In the expanding Boston bluegrass scene, Parks fiddles and sings in the band Twisted Pine, which also features Dan Bui on mandolin, Ricky Mier on banjo, Rachel Sumner on guitar and vocals, and Chris Sartori on bass.

The group is catching national and international attention, too. They’ve performed recently at festivals from Rockygrass in Colorado to Celtic Connections in Glasgow, Scotland; received a grant to record their debut full-length album in Nashville, Tennessee; and been nominated for an International Bluegrass Association Momentum Award. This week they return to Mass MoCA’s FreshGrass Festival in North Adams, Massachusetts, where they won the band competition last year.

Photo by Joan Harrison

“[FreshGrass] is the capstone of the summer,” Bui says. “We’re excited to be there.”
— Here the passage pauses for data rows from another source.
(* ===== verification/Auth.v ===== *)
(** * Principals and opaque tokens ([internal/auth], [internal/keyspace])

    Credentials are random tokens whose prefix names their authority; the
    relay stores only their hash. *)

From S2P Require Import Prelude GoString Sha256 Protocol.

Local Open Scope Z_scope.

Inductive Role := RoleAdmin | RoleMember | RoleOther (raw : string).
#[export] Instance Role_eq_dec : EqDecision Role.
Proof. solve_decision. Defined.

Inductive TokenKind := TokenBootstrap | TokenAdmin | TokenInvite | TokenDevice | TokenNone.
#[export] Instance TokenKind_eq_dec : EqDecision TokenKind.
Proof. solve_decision. Defined.

Record Principal := mkPrincipal {
  p_OrganizationID : string; p_MemberID : string; p_DeviceID : string; p_AgentID : string;
  p_DisplayName : string; p_DeviceName : string; p_Runtime : string;
  p_PermissionMode : string; p_CredentialHash : string; p_Role : Role;
  p_TokenKind : TokenKind; p_IssuedAt : time }.
#[export] Instance Principal_eq_dec : EqDecision Principal.
Proof. solve_decision. Defined.

Definition IsAdmin (p : Principal) : bool :=
  bool_decide (p_Role p = RoleAdmin) && bool_decide (p_TokenKind p = TokenAdmin).

(** [tokenPrefixes] *)
Definition token_prefix (kind : TokenKind) : option string :=
  match kind with
  | TokenBootstrap => Some "tr_boot_"
  | TokenAdmin => Some "tr_admin_"
  | TokenInvite => Some "tr_inv_"
  | TokenDevice => Some "tr_dev_"
  | TokenNone => None
  end.

(** [NewToken], given the 32 random bytes it draws. *)
Definition NewToken (random : string) (kind : TokenKind) : option string :=
  (λ prefix, prefix +:+ hex_encode random) <$> token_prefix kind.

(** The test of one map entry in [Kind]. *)
Definition kind_matches (token : string) (kind : TokenKind) : bool :=
  match token_prefix kind with
  | None => false
  | Some prefix =>
    has_prefix token prefix && bool_decide (len token = len prefix + 64) &&
    bool_decide (is_Some (hex_decode (drop_bytes (String.length prefix) token)))
  end.

(** [Kind]: [None] is [ErrInvalidToken].  The iteration order of the Go map is
    unspecified; [kind_matches_unique] shows that it cannot matter. *)
Definition Kind (token : string) : option TokenKind :=
  List.find (kind_matches (trim_space token)) [TokenBootstrap; TokenAdmin; TokenInvite; TokenDevice].

Definition Hash (token : string) : string := sha256_hex (trim_space token).

(** [Equal]: constant-time comparison of the two digests. *)
Definition Equal (left right : string) : bool :=
  bool_decide (sha256 (trim_space left) = sha256 (trim_space right)).

Definition collaborationPrefix : string := "team-relay:v1:collab:".

(** [keyspace.CollaborationRevokedAgents] *)
Definition CollaborationRevokedAgents (organizationID : string) : string :=
  collaborationPrefix +:+ hex_encode organizationID +:+ ":revoked-agents".

(** ** Properties *)

(** Two prefixes of one string are prefixes of each other. *)
Lemma prefix_comparable p q s :
  has_prefix s p = true → has_prefix s q = true → has_prefix p q || has_prefix q p = true.
Proof.
  unfold has_prefix. revert q s. induction p as [|a p IH]; intros [|b q] [|c s] Hp Hq;
    simpl in *; try done.
  repeat case_match; simplify_eq; try done; by eapply IH.
Qed.

Lemma kind_matches_prefix token kind :
  kind_matches token kind = true → ∃ p, token_prefix kind = Some p ∧ has_prefix token p = true.
Proof. unfold kind_matches. destruct (token_prefix kind); [|done]. intros H. orb_split. eauto. Qed.

Lemma kind_matches_unique token k1 k2 :
  kind_matches token k1 = true → kind_matches token k2 = true → k1 = k2.
Proof.
  intros (p & Hp & Hpt)%kind_matches_prefix (q & Hq & Hqt)%kind_matches_prefix.
  pose proof (prefix_comparable p q token Hpt Hqt) as H.
  destruct k1, k2; simplify_eq/=; reflexivity || (vm_compute in H; done).
Qed.

Lemma drop_bytes_app p s : drop_bytes (String.length p) (p +:+ s) = s.
Proof. induction p; [by destruct s|]. done. Qed.

Lemma prefix_app p s : has_prefix (p +:+ s) p = true.
Proof.
  unfold has_prefix. induction p as [|c p IH]; simpl; [by destruct s|].
  by destruct (Ascii.ascii_dec c c).
Qed.

Lemma length_append p s : String.length (p +:+ s) = (String.length p + String.length s)%nat.
Proof. induction p as [|c p IH]; [done|]. simpl. by rewrite IH. Qed.

(** A minted token is recognised with exactly the kind it was minted for. *)
Lemma NewToken_kind_matches random kind token :
  String.length random = 32%nat → NewToken random kind = Some token →
  kind_matches token kind = true.
Proof.
  unfold NewToken, kind_matches. intros Hlen H.
  destruct (token_prefix kind) as [p|]; simplify_eq/=.
  rewrite prefix_app, drop_bytes_app, hex_decode_encode. unfold len.
  rewrite length_append, length_hex_encode, Hlen. simpl.
  rewrite !bool_decide_true by (eauto || lia). done.
Qed.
Bui, Mier, Parks, and Sumner met through Berklee, and Sartori met Mier at a music jam. At parties and informal gigs, the group solidified their pleasure in playing together. “For me that’s what fuels the music — the spontaneous interaction with other players,” Mier says.

Twisted Pine honed its style at the Cantab Lounge, a Cambridge, Massachusetts, bluegrass hub, evolving their playing from an informal jam to a melded group. Now they play there once a month, working out new material and arrangements.

“It gave us an excuse to get together, call out tunes, and spice it up,” Sumner says of the gig. “A lot of bands have gotten their start there.”

Twisted Pine has shaped its sound out of high-energy standards and original tunes. Sumner and Parks both write original songs, and all the band’s members have worked out arrangements.

“People sometimes have a strict definition [of bluegrass] — it must be Scruggs-style banjo,” Sumner says. “We’re a little loose; we come from different backgrounds.”

Mier, who played slap bass in jam bands, picked up banjo after he and Bui became roommates. Sartori played jazz, funk, and R&B fusion before he met them.

“I was classically trained on flute,” Sumner says. “I didn’t know chords.”

But the fluid flexibility of bluegrass moved her. “It was new for me,” she says, “because classical orchestras and ensembles … are stiff. I was drawn to this because I was starved for it in the classical world.” So she picked up the guitar and began writing her own songs.

Parks says her songs often have a rock feel, influenced by Paul McCartney and Elliott Smith. Sumner calls her tunes “story songs,” often drawing on her life. One song, for instance — which Twisted Pine will perform at FreshGrass — recalls a Christmas Eve when Sumner and her family were evicted from their home.

“It’s one of the worst things that’s happened,” she says, “and I figured out how to channel it [into music]. I like finding beauty in horrible things.”